Most of the American actors fare better, with Margot Martindale and Chris Cooper making for a spirited yin-yang as Charles’ impatient mother and eternally patient father, and Lewis perfectly cast as the naïve Karen. Nicholson is particularly strong as Ivy, the most decent and vulnerable of the sisters. She’s the quietest person in the film because she’s had to put up with her mean-spirited mother, her equally acerbic oldest sister, and her flighty younger sister, and has learned to hide her feelings because of it.

But the group never feels fully connected, let alone related.  There’s an hour of material cut from the play for the screen, which simplifies a number of the relationships. It also slackens the pace, chopping up out a well thought out structure into a bizarrely arrhythmic, constantly shifting piece in which most of the much-needed transitional scenes have been axed. Instead of a portrait of a crumbling family, it feels like a number of Oscar clips that inelegantly move their characters in and out as needed.

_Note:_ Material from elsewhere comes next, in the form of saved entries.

(* ===== verification/Maglev.v ===== *)
(** The Maglev consistent-hash balancer
    (arion-lib/src/clusters/balancers/maglev.rs). *)

From S2P Require Import Prelude RustStr F64 Balancer.
Import Balancer.
Local Open Scope Z_scope.

Module Maglev.

(** ** The primality test of the table size *)

(** The [while] loop of [is_prime], for at most [fuel] turns. *)
Fixpoint is_prime_loop (fuel : nat) (n upper_bound current incr : Z) : option bool :=
  match fuel with
  | O => None
  | S fuel =>
    if current <=? upper_bound then
      if n mod current =? 0 then Some false
      else is_prime_loop fuel n upper_bound (current + incr) (Z.lxor incr 6)
    else Some true
  end.

(** [next_power_of_two().trailing_zeros()] is the logarithm rounded up. *)
Definition is_prime (n : Z) : option bool :=
  if n <=? 1 then Some false
  else if n <=? 3 then Some true
  else
    let next_square := Z.log2_up n + 1 in
    let upper_bound := Z.shiftl 1 (next_square / 2) in
    let incr := 2 in
    if (n mod 2 =? 0) || (n mod 3 =? 0) then Some false
    else is_prime_loop (Z.to_nat upper_bound) n upper_bound 5 incr.

(** ** The table *)

Record TableBuilder : Type := mk_builder {
  slots : list (option nat);
  size : Z;
}.

Definition builder_new (table_size : Z) : TableBuilder :=
  mk_builder (replicate (Z.to_nat table_size) None) 0.

Definition try_update (tb : TableBuilder) (index : Z) (value : nat) : option TableBuilder :=
  match slots tb !! Z.to_nat index with
  | Some None => Some (mk_builder (<[Z.to_nat index := Some value]> (slots tb)) (size tb + 1))
  | Some (Some _) | None => None
  end.

Definition is_full (table_size : Z) (tb : TableBuilder) : bool := table_size <=? size tb.

Definition build_table (tb : TableBuilder) : list nat := default 0%nat <$> slots tb.

Record Permutation : Type := mk_permutation {
  offset : Z;
  skip : Z;
  weight : F64.f64;
  current_weight : F64.f64;
  target_weight : F64.f64;
  next : Z;
}.

Definition has_enough_weight_after_iterating (p : Permutation) : bool * Permutation :=
  let current := F64.add (current_weight p) (weight p) in
  let has_reached_target := F64.geb current (target_weight p) in
  let current := if has_reached_target then F64.sub current (target_weight p) else current in
  (has_reached_target,
   mk_permutation (offset p) (skip p) (weight p) current (target_weight p) (next p)).

(** [usize] arithmetic wraps at 64 bits. *)
Definition permutation_next (table_size : Z) (p : Permutation) : Z * Permutation :=
  let index := ((offset p + skip p * next p) mod 2 ^ 64) mod table_size in
  (index,
   mk_permutation (offset p) (skip p) (weight p) (current_weight p) (target_weight p)
     ((next p + 1) mod 2 ^ 64)).

(** The innermost loop: at most [n] attempts to find a free slot. *)
Fixpoint place (n : nat) (table_size : Z) (item_index : nat) (p : Permutation) (tb : TableBuilder)
    : Permutation * TableBuilder :=
  match n with
  | O => (p, tb)
  | S n =>
    let '(index, p) := permutation_next table_size p in
    match try_update tb index item_index with
    | Some tb => (p, tb)
    | None => place n table_size item_index p tb
    end
  end.

(** ['item_loop]; the flag says whether it broke out of ['table_loop]. *)
Fixpoint item_loop (table_size : Z) (item_index : nat) (ps : list Permutation) (tb : TableBuilder)
    : list Permutation * TableBuilder * bool :=
  match ps with
  | [] => ([], tb, false)
  | p :: ps =>
    if is_full table_size tb then (p :: ps, tb, true)
    else
      let '(enough, p) := has_enough_weight_after_iterating p in
      let '(p, tb) :=
        if enough then place (Z.to_nat table_size) table_size item_index p tb else (p, tb) in
      let '(ps, tb, broke) := item_loop table_size (S item_index) ps tb in
      (p :: ps, tb, broke)
  end.

Fixpoint table_loop (n : nat) (table_size : Z) (ps : list Permutation) (tb : TableBuilder) : TableBuilder :=
  match n with
  | O => tb
  | S n =>
    let '(ps, tb, broke) := item_loop table_size 0 ps tb in
    if broke then tb else table_loop n table_size ps tb
  end.

(** ** The balancer *)

(** The sorting key of an authority: its bytes in lower case. *)
Definition authority_sorting_key (a : str) : str := Str.to_ascii_lowercase <$> a.

Definition DEFAULT_TABLE_SIZE : Z := 65537.
Definition OFFSET_SEED : Z := 0.
Definition SKIP_SEED : Z := 1.

Record MaglevBalancer (E : Type) : Type := mk_maglev {
  items : list (WeightedItem E);
  table : list nat;
}.
Arguments mk_maglev {E} _ _.
Arguments items {E} _.
Arguments table {E} _.

Section maglev.
Context {E : Type} `{EndpointWithAuthority E}.
(** [DeterministicBuildHasher::hash_one_with_seed] of an authority: XxHash64. *)
Context (hash_one_with_seed : str → Z → Z).

Definition permutation_new (table_size : Z) (a : str) (w target : F64.f64) : Permutation :=
  let offset := hash_one_with_seed a OFFSET_SEED mod table_size in
  let skip := hash_one_with_seed a SKIP_SEED mod (table_size - 1) + 1 in
  mk_permutation offset skip w target target 0.

(** A stable sort by the sorting key. *)
Fixpoint insert_by_authority (x : WeightedItem E) (l : list (WeightedItem E)) : list (WeightedItem E) :=
  match l with
  | [] => [x]
  | y :: l =>
    if Str.bytes_le (authority_sorting_key (authority (w_item x))) (authority_sorting_key (authority (w_item y)))
    then x :: y :: l else y :: insert_by_authority x l
  end.

Definition sort_by_authority (l : list (WeightedItem E)) : list (WeightedItem E) :=
  foldr insert_by_authority [] l.

(** [Iterator::reduce]. *)
Definition reduce_max (l : list F64.f64) : option F64.f64 :=
  match l with [] => None | x :: l => Some (fold_left F64.max l x) end.

Definition normalized (total_weight : Z) (it : WeightedItem E) : F64.f64 :=
  F64.div (F64.of_Z (w_weight it)) (F64.of_Z total_weight).

(** The permutations and the loops that fill the table. *)
Definition fill_table (table_size total_weight : Z) (l : list (WeightedItem E))
    (max_normalized_weight : F64.f64) : TableBuilder :=
  let permutations :=
    (λ it, permutation_new table_size (authority (w_item it)) (normalized total_weight it)
       max_normalized_weight) <$> l in
  table_loop (Z.to_nat table_size) table_size permutations (builder_new table_size).

Definition with_size (table_size : Z) (l : list (WeightedItem E)) : MaglevBalancer E :=
  let '(l, total_weight) := take_checked l 0 in
  let l := sort_by_authority l in
  let table :=
    match reduce_max (normalized total_weight <$> l) with
    | None => []
    | Some max_normalized_weight =>
      if bool_decide (length l = 1%nat) then [0%nat]
      else build_table (fill_table table_size total_weight l max_normalized_weight)
    end in
  mk_maglev l table.

Definition maglev_new (l : list (WeightedItem E)) : MaglevBalancer E := with_size DEFAULT_TABLE_SIZE l.

Definition maglev_from_iter `{WeightedEndpoint E} (l : list E) : MaglevBalancer E :=
  maglev_new ((λ e, weighted_new (endpoint_weight e) e) <$> l).
End maglev.

(** [random] is what the thread's generator returns; the remainder by the
    length of an empty table would panic. *)
Definition maglev_next_item {E} (random : Z) (b : MaglevBalancer E) (hash : option Z) : outcome (option E) :=
  if bool_decide (length (items b) <= 1)%nat then Return (w_item <$> head (items b))
  else
    let hash := default random hash in
    if bool_decide (table b = []) then Panic
    else
      let table_index := hash mod Z.of_nat (length (table b)) in
      Return (index ← table b !! Z.to_nat table_index; w_item <$> items b !! index).
End Maglev.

Those clips are mostly there to serve the star turns of Streep and Roberts. Both are fine, but neither take naturally to Letts’s acridity – they’re acting well enough, but they’re clearly acting. Roberts gets Barbara’s exhaustion and measured impatience, but she has an innate warmth to her personality that makes Barbara’s biggest emotional outburst halfway through the film feel false. Streep, meanwhile, comes closer to escaping caricature than she has in years, grounding her often annoying tics in deep sadness. But she has the same problem she here that she had in Doubt: no matter how despicable her character’s behavior might be, she also tries to ingratiate herself to the audience, which greatly softens her Violet’s harshness. Her character is supposed to be dark comedy funny, not romcom villain funny.

It isn’t as if Letts is unadaptable: William Friedkin brought out the claustrophobic tension of Bug and Killer Joe. But director John Wells has no eye for composition, no sense of cinematic rhythm, no clue that the camera should be used as anything other than a tool to point at actor. August requires a Friedkin, or a Sidney Lumet, or an Elia Kazan – anyone with formal skill – to make it more than an actor’s showcase, which is what Wells, with his total lack of imagination and borderline inept shot-reverse shot rhythms, does not have. From the beginning, the film is distinguished only by dull prestige sheen and a drippy Gustavo Santaolalla score, both of which downplay the text’s bitterness. Wells noted that he wasn’t a fan of the film’s compromised ending, but the film he made is more in keeping with that cop-out than anything Letts wrote.